[[ Information open ]]

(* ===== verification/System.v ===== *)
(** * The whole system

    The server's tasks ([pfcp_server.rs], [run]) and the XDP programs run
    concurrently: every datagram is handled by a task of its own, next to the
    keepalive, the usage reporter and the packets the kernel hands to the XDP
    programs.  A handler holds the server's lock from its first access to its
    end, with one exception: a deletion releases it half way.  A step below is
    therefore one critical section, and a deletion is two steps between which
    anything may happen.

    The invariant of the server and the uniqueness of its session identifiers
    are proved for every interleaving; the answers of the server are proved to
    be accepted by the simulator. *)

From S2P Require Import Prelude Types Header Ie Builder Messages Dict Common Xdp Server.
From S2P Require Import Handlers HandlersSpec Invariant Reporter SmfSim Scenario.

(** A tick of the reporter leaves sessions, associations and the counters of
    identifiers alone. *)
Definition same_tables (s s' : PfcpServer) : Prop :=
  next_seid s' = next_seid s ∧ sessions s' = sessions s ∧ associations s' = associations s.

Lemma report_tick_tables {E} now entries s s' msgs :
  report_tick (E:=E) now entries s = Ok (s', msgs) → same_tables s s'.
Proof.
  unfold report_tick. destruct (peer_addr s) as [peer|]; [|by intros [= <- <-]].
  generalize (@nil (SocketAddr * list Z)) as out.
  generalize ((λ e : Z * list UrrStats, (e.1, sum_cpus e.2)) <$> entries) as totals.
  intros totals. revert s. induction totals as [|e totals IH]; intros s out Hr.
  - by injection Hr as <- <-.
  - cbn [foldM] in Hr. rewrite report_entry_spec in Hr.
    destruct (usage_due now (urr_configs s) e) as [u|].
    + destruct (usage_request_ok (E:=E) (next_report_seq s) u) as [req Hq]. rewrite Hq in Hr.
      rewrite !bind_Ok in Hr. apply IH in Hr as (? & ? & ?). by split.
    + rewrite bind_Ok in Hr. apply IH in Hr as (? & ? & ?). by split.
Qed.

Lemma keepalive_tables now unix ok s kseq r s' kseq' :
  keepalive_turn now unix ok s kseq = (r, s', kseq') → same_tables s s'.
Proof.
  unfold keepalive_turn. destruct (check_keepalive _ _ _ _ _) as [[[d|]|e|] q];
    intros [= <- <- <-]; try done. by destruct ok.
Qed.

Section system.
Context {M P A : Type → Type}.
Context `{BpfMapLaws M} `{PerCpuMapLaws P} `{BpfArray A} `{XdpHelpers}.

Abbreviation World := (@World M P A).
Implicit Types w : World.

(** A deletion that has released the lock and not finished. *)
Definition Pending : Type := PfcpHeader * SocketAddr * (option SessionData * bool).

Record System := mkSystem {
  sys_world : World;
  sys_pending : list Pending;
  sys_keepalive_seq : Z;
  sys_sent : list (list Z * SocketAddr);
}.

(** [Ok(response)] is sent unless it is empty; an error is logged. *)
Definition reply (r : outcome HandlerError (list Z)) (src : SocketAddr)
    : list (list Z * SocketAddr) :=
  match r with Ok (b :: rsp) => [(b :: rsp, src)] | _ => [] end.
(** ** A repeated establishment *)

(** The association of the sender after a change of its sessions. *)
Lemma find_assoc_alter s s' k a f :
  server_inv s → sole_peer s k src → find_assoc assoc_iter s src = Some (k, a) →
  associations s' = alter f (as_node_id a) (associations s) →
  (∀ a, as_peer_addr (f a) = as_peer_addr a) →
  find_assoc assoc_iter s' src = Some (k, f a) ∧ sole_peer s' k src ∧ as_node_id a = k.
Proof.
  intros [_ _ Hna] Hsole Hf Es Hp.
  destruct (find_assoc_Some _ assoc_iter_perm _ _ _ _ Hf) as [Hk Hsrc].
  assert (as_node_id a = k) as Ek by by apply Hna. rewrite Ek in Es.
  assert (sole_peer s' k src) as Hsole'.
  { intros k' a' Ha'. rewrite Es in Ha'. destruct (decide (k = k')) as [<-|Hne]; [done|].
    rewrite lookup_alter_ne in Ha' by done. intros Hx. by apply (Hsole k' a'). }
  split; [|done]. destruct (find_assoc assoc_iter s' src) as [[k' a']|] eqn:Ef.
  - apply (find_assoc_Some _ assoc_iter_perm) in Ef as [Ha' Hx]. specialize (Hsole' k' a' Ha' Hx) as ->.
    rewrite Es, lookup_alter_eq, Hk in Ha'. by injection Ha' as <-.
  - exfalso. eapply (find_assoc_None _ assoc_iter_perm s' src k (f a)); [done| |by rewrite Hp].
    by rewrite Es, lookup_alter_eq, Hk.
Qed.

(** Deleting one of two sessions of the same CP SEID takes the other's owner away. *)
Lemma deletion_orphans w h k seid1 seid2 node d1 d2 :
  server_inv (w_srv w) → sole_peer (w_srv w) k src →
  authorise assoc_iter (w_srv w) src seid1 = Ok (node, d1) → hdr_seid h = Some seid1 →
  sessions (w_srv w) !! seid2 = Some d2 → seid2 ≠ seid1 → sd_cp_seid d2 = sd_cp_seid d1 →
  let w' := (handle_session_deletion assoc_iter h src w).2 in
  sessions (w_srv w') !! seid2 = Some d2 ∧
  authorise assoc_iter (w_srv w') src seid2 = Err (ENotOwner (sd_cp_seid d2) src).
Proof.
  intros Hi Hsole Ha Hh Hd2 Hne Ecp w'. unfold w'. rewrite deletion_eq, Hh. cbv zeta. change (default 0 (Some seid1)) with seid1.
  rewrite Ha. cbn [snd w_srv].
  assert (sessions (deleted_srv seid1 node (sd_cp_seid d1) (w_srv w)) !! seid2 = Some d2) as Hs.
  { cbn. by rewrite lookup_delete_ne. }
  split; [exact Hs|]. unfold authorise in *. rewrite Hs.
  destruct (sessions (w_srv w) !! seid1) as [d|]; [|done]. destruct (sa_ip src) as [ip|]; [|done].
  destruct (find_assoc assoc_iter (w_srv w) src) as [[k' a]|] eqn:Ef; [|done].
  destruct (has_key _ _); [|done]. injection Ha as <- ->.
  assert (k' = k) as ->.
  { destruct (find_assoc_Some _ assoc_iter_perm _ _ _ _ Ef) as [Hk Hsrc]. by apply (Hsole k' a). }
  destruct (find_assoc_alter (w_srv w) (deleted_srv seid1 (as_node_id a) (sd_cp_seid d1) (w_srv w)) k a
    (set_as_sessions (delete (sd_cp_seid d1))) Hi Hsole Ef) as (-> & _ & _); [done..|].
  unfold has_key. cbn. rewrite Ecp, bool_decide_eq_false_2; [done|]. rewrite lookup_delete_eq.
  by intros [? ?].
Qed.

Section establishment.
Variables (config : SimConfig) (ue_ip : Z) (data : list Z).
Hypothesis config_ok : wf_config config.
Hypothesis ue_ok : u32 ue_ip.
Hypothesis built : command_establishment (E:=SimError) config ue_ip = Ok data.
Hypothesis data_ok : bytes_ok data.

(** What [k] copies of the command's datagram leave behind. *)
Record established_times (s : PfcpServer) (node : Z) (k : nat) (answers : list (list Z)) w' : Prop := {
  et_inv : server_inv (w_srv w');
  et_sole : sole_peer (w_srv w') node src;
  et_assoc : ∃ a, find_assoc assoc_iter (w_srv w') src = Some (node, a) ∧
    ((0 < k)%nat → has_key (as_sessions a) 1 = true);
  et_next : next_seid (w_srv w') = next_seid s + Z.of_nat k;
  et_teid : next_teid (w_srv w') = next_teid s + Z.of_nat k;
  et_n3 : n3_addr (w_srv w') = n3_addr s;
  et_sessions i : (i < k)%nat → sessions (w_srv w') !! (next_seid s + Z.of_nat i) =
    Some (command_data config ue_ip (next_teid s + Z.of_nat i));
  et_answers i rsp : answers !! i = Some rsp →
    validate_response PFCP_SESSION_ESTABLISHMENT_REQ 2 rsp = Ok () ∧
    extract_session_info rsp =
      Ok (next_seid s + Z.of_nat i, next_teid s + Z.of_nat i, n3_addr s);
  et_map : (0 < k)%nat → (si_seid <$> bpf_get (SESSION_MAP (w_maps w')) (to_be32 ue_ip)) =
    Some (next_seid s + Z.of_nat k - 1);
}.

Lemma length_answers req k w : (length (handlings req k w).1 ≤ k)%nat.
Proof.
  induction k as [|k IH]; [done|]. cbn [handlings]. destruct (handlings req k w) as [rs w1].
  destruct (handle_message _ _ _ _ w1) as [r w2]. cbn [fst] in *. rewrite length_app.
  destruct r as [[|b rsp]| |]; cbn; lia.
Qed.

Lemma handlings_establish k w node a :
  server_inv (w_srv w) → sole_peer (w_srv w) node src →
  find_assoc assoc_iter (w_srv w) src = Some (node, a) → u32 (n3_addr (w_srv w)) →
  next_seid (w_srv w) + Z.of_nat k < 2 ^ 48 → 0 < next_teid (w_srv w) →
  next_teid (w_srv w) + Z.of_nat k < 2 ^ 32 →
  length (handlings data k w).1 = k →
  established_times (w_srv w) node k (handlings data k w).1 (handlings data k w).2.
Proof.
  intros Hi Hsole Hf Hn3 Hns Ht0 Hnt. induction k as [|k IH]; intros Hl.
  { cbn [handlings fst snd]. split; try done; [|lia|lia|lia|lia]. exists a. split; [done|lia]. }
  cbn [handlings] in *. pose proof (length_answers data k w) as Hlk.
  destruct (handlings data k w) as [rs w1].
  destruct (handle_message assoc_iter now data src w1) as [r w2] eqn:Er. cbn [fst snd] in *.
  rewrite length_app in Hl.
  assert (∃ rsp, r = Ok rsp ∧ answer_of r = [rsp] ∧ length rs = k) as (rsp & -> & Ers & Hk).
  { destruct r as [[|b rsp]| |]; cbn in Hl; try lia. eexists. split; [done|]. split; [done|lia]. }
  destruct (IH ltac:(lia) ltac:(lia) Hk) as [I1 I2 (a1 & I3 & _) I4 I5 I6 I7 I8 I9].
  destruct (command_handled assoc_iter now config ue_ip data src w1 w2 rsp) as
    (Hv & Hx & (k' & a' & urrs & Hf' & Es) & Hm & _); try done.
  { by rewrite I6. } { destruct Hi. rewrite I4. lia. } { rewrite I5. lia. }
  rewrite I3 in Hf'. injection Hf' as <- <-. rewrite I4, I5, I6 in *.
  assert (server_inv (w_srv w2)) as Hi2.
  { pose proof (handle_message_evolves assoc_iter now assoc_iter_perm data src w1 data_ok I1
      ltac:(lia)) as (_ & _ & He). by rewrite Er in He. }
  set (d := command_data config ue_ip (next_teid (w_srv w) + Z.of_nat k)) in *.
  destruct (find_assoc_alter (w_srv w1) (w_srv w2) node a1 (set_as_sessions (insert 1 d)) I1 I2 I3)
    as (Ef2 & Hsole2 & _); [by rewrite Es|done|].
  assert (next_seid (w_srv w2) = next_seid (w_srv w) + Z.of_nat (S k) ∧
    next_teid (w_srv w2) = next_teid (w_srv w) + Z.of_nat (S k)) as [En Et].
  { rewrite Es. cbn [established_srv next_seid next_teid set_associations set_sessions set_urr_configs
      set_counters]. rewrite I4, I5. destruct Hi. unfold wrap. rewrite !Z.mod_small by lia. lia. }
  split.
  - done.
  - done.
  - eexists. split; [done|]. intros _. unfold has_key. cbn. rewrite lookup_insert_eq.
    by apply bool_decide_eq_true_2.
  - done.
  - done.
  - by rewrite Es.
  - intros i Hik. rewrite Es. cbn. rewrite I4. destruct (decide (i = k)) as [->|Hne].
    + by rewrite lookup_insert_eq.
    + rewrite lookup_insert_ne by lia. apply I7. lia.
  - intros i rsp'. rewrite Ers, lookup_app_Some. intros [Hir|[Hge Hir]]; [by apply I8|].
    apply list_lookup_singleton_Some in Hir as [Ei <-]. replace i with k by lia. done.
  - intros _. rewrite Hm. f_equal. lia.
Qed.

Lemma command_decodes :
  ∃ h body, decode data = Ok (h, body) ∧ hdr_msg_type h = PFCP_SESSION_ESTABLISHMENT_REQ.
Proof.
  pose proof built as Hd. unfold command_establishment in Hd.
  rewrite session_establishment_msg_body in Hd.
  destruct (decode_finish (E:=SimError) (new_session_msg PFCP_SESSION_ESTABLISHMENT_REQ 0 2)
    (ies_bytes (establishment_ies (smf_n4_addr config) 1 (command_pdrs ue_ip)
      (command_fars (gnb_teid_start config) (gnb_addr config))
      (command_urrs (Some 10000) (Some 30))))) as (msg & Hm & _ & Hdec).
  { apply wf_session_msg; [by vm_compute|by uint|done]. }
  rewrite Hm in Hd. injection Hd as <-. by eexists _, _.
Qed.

[[ Information closed ]]

## Exercise goal:
When a line in the records holds the string "authorise", copy that line.

## Solution to the problem:
  authorise assoc_iter (w_srv w) src seid1 = Ok (node, d1) → hdr_seid h = Some seid1 →
  authorise assoc_iter (w_srv w') src seid2 = Err (ENotOwner (sd_cp_seid d2) src).
  split; [exact Hs|]. unfold authorise in *. rewrite Hs.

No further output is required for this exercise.